For more information, see tf.math.argmin.

mindspore.ops.argmin

mindspore.ops.argmin(x, axis=None, keepdims=False) -> Tensor

For more information, see mindspore.ops.argmin.

Differences

TensorFlow: Return the index of the smallest value of the Tensor along the given dimension. The return value type defaults to tf.int64, and the default is to return the index of the smallest value when axis is 0.

MindSpore: MindSpore API basically implements the same function as TensorFlow. The default return value type is ms.int32, and the default is to return the index of the smallest value when axis is -1.

Categories

Subcategories

TensorFlow

MindSpore

Differences

Input

Single input

input

x

Both are input Tensor. Both do not support zero-dimensional tensor.
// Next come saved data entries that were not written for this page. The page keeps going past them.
Lemma make_grid_page (folder_path output_path project_folder_name : string)
    (rows cols : Z) (bg : string) (sp : Z) (image_files : list string) (sw sh : Z)
    (acc : outcome) (g : Z) (canvas : image) :
  out_exn acc = None ->
  pil_new bg (sw * cols + sp * (cols + 1)) (sh * rows + sp * (rows + 1)) = inr canvas ->
  make_grid folder_path output_path project_folder_name rows cols bg sp
            image_files sw sh acc g =
    let r := fold_left (paste_cell (out_fs acc) folder_path cols sw sh sp)
               (PyStr.enumerate (page_slice image_files (rows * cols) g))
               (canvas, out_log acc ++ [LogProcessingGrid (g + 1)]) in
    let output_filename := grid_output_filename project_folder_name g in
    match pil_save (out_fs acc) output_path output_filename r.1 with
    | inr st' => Outcome st' (r.2 ++ [LogGridSaved output_path output_filename]) None
    | inl e => Outcome (out_fs acc) (r.2 ++ [LogGridSaveError e]) None
    end.
Proof.
  intros Hexn Hnew. unfold make_grid. rewrite Hexn, Hnew. unfold page_slice. cbn zeta.
  now destruct (fold_left _ _ _).
Qed.

Lemma make_grid_exn (folder_path output_path project_folder_name : string)
    (rows cols : Z) (bg : string) (sp : Z) (image_files : list string) (sw sh : Z)
    (acc : outcome) (g : Z) :
  out_exn (make_grid folder_path output_path project_folder_name rows cols bg sp
                     image_files sw sh acc g) =
    match out_exn acc with
    | Some e => Some e
    | None =>
        match pil_new bg (sw * cols + sp * (cols + 1)) (sh * rows + sp * (rows + 1)) with
        | inl e => Some e
        | inr _ => None
        end
    end.
Proof.
  destruct (out_exn acc) as [e|] eqn:Hexn.
  - rewrite make_grid_raised by (rewrite Hexn; eauto). exact Hexn.
  - destruct (pil_new bg _ _) as [e|canvas] eqn:Hnew.
    + unfold make_grid. now rewrite Hexn, Hnew.
    + rewrite (make_grid_page _ _ _ _ _ _ _ _ _ _ _ _ _ Hexn Hnew). cbn zeta.
      now destruct (pil_save _ _ _ _).
Qed.

(** A page writes into the output folder only. *)
Lemma make_grid_frame (folder_path output_path project_folder_name : string)
    (rows cols : Z) (bg : string) (sp : Z) (image_files : list string) (sw sh : Z)
    (acc : outcome) (g : Z) (other : string) :
  other <> output_path ->
  out_fs (make_grid folder_path output_path project_folder_name rows cols bg sp
                    image_files sw sh acc g) !! other = out_fs acc !! other.
Proof.
  intros Hne. destruct (out_exn acc) as [e|] eqn:Hexn.
  - now rewrite make_grid_raised by (rewrite Hexn; eauto).
  - destruct (pil_new bg (sw * cols + sp * (cols + 1)) (sh * rows + sp * (rows + 1)))
      as [e|canvas] eqn:Hnew.
    + unfold make_grid. now rewrite Hexn, Hnew.
    + rewrite (make_grid_page _ _ _ _ _ _ _ _ _ _ _ _ _ Hexn Hnew). cbn zeta.
      unfold pil_save, write_file.
      destruct (out_fs acc !! output_path); [|reflexivity].
      cbn [out_fs]. rewrite lookup_insert_ne; [reflexivity|congruence].
Qed.

Lemma make_grid_log (folder_path output_path project_folder_name : string)
    (rows cols : Z) (bg : string) (sp : Z) (image_files : list string) (sw sh : Z)
    (acc : outcome) (g : Z) :
  exists lines,
    out_log (make_grid folder_path output_path project_folder_name rows cols bg sp
                       image_files sw sh acc g) = out_log acc ++ lines.
Proof.
  destruct (out_exn acc) as [e|] eqn:Hexn.
  - rewrite make_grid_raised by (rewrite Hexn; eauto). exists []. now rewrite app_nil_r.
  - destruct (pil_new bg (sw * cols + sp * (cols + 1)) (sh * rows + sp * (rows + 1)))
      as [e|canvas] eqn:Hnew.
    + unfold make_grid. rewrite Hexn, Hnew. eexists. reflexivity.
    + rewrite (make_grid_page _ _ _ _ _ _ _ _ _ _ _ _ _ Hexn Hnew). cbn zeta.
      destruct (paste_fold_log (out_fs acc) folder_path cols sw sh sp
                  (PyStr.enumerate (page_slice image_files (rows * cols) g)) canvas
                  (out_log acc ++ [LogProcessingGrid (g + 1)])) as [l Hl].
      rewrite Hl. destruct (pil_save _ _ _ _); cbn [out_log];
        rewrite <- !app_assoc; eexists; reflexivity.
Qed.

Section GridPages.

Variables (folder_path output_path project_folder_name : string).
Variables (rows cols : Z) (bg : string) (sp : Z).
Variables (image_files : list string) (sw sh : Z).

Let page := make_grid folder_path output_path project_folder_name rows cols bg sp
                      image_files sw sh.

Lemma grid_fold_exn (gs : list Z) (acc : outcome) :
  out_exn (fold_left page gs acc) =
    match out_exn acc with
    | Some e => Some e
    | None =>
        match gs with
        | [] => None
        | _ :: _ =>
            match pil_new bg (sw * cols + sp * (cols + 1)) (sh * rows + sp * (rows + 1)) with
            | inl e => Some e
            | inr _ => None
            end
        end
    end.
Proof.
  revert acc. induction gs as [|g gs IH]; intros acc.
  - cbn. now destruct (out_exn acc).
  - cbn [fold_left]. rewrite IH. unfold page. rewrite make_grid_exn.
    destruct (out_exn acc); [reflexivity|].
    destruct (pil_new bg _ _); [reflexivity|]. now destruct gs.
Qed.

Lemma grid_fold_frame (gs : list Z) (acc : outcome) (other : string) :
  other <> output_path ->
  out_fs (fold_left page gs acc) !! other = out_fs acc !! other.
Proof.
  intros Hne. revert acc. induction gs as [|g gs IH]; intros acc; [reflexivity|].
  cbn [fold_left]. rewrite IH. unfold page. now apply make_grid_frame.
Qed.

Lemma grid_fold_log (gs : list Z) (acc : outcome) :
  exists lines, out_log (fold_left page gs acc) = out_log acc ++ lines.
Proof.
  revert acc. induction gs as [|g gs IH]; intros acc.
  - exists []. cbn. now rewrite app_nil_r.
  - cbn [fold_left]. destruct (IH (page acc g)) as [l Hl].
    destruct (make_grid_log folder_path output_path project_folder_name rows cols bg sp
                image_files sw sh acc g) as [l' Hl'].
    fold page in Hl'. rewrite Hl, Hl', <- app_assoc. eexists. reflexivity.
Qed.


End GridPages.

(** *** What each stage changes *)

Lemma crop_stage_frame (st : fs) (input_folder output_folder : string) (k : Z)
    (other : string) :
  input_folder <> output_folder -> other <> output_folder ->
  out_fs (crop_and_downsize_for_share st input_folder output_folder k) !! other =
    st !! other.
Proof.
  intros Hne Ho. destruct (st !! input_folder) as [d|] eqn:H.
  - rewrite (crop_stage_fs _ _ _ _ _ Hne H). now rewrite lookup_insert_ne.
  - now rewrite (crop_stage_missing _ _ _ _ H).
Qed.

Lemma crop_stage_dir (st : fs) (input_folder output_folder : string) (k : Z) :
  input_folder <> output_folder ->
  out_fs (crop_and_downsize_for_share st input_folder output_folder k) !! output_folder =
    match st !! input_folder with
    | Some d => Some (apply_writes (crop_writes d k (listdir d))
                                   (default ∅ (st !! output_folder)))
    | None => st !! output_folder
    end.
Proof.
  intros Hne. destruct (st !! input_folder) as [d|] eqn:H.
  - rewrite (crop_stage_fs _ _ _ _ _ Hne H). apply lookup_insert_eq.
  - now rewrite (crop_stage_missing _ _ _ _ H).
Qed.

Lemma forge_stage_frame (st : fs) (source_folder destination_folder other : string) :
  source_folder <> destination_folder -> other <> destination_folder ->
  out_fs (rename_for_forge st source_folder destination_folder) !! other = st !! other.
Proof.
  intros Hne Ho. destruct (st !! source_folder) as [d|] eqn:H.
  - destruct (forge_stage_fs _ _ _ _ Hne H) as [-> _]. now rewrite lookup_insert_ne.
  - now rewrite (forge_stage_missing _ _ _ H).
Qed.

Lemma forge_stage_dir (st : fs) (source_folder destination_folder : string) :
  source_folder <> destination_folder ->
  out_fs (rename_for_forge st source_folder destination_folder) !! destination_folder =
    match st !! source_folder with
    | Some d => Some (apply_writes (forge_writes d (listdir d)).1
                                   (default ∅ (st !! destination_folder)))
    | None => st !! destination_folder
    end.
Proof.
  intros Hne. destruct (st !! source_folder) as [d|] eqn:H.
  - destruct (forge_stage_fs _ _ _ _ Hne H) as [-> _]. apply lookup_insert_eq.
  - now rewrite (forge_stage_missing _ _ _ H).
Qed.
TensorFlow supports Tensor type and Numpy.ndarray type input, while MindSpore only supports Tensor type input

Parameters

Parameter 1

axis

axis

Same function, different parameter names, different default values

Parameter 2

output_type

-

Specify the output type. MindSpore does not have this parameter

Parameter 3

name

-

Not involved

Parameter 4

-

keepdims

TensorFlow does not have this parameter. MindSpore parameter keepdims is set to True to keep the aggregated dimensions and set to 1

Code Example 1

Whne TensorFlow argmin operator does not explicitly give the axis parameter, the computation result is the index of the minimum value when axis is 0 by default, while MindSpore returns the index of the smallest value when axis is -1 by default. Therefore, in order to get the same result, the mindspore.ops.argmin operator axis is assigned to 0 before the calculation, and to ensure that the output types are the same, use mindspore.ops.Cast operator to convert the result of MindSpore to mindspore.int64.

# TensorFlow
import tensorflow as tf
import numpy as np

x = np.arange(2*3*4).reshape(2, 3, 4).astype(np.float32)
tf_argmin = tf.math.argmin
tf_output = tf.math.argmin(tf.constant(x))
tf_out_np = tf_output.numpy()
print(tf_out_np)
# [[0 0 0 0]
#  [0 0 0 0]
#  [0 0 0 0]]

# MindSpore
import numpy as np
import mindspore
from mindspore import Tensor

x = np.arange(2*3*4).reshape(2,3,4).astype(np.float32)
axis = 0
ms_argmin = mindspore.ops.argmin
ms_output = ms_argmin(Tensor(x), axis)
ms_cast = mindspore.ops.Cast()
ms_output = ms_cast(ms_output, mindspore.int64)
ms_out_np = ms_output.asnumpy()
print(ms_out_np)
# [[0 0 0 0]
#  [0 0 0 0]
#  [0 0 0 0]]

Code Example 2

The way that TensorFlow and MindSpore parameters are passed in does not affect the function.

# TensorFlow
import tensorflow as tf
import numpy as np

x = np.arange(2*3*4).reshape(2, 3, 4).astype(np.float32)
tf_argmin = tf.math.argmin
axis = 2
tf_output = tf.math.argmin(tf.constant(x), axis)
tf_out_np = tf_output.numpy()
print(tf_out_np)
# [[0 0 0]
#  [0 0 0]]

# MindSpore
import numpy as np
import mindspore
from mindspore import Tensor

x = np.arange(2*3*4).reshape(2,3,4).astype(np.float32)
axis = 2
ms_argmin = mindspore.ops.argmin
ms_output = ms_argmin(Tensor(x), axis)
ms_cast = mindspore.ops.Cast()
ms_output = ms_cast(ms_output, mindspore.int64)
ms_out_np = ms_output.asnumpy()
print(ms_out_np)
# [[0 0 0]
#  [0 0 0]]

Code Example 3

The TensorFlow parameter output_type is used to specify the output data type, and the default is tf.int64. The default value of the MindSpore parameter output_type is mindspore.int32. To ensure that the two output types are the same, use the mindspore.ops.Cast operator to convert the MindSpore into mindspore.int64. The TensorFlow parameter name is used to define the name of the executed operation and does not affect the result, while MindSpore does not have this parameter.

# TensorFlow
import tensorflow as tf
import numpy as np

x = np.arange(2*3*4).reshape(2, 3, 4).astype(np.float32)
tf_argmin = tf.math.argmin
axis = 1
tf_output = tf.math.argmin(tf.constant(x), axis, name="tf_output")
tf_out_np = tf_output.numpy()
print(tf_out_np)
# [[0 0 0 0]
#  [0 0 0 0]]

# MindSpore
import numpy as np
import mindspore
from mindspore import Tensor

x = np.arange(2*3*4).reshape(2,3,4).astype(np.float32)
axis = 1
ms_argmin = mindspore.ops.argmin
ms_output = ms_argmin(Tensor(x), axis)
ms_cast = mindspore.ops.Cast()
ms_output = ms_cast(ms_output, mindspore.int64)
ms_out_np = ms_output.asnumpy()
print(ms_out_np)
# [[0 0 0 0]
#  [0 0 0 0]]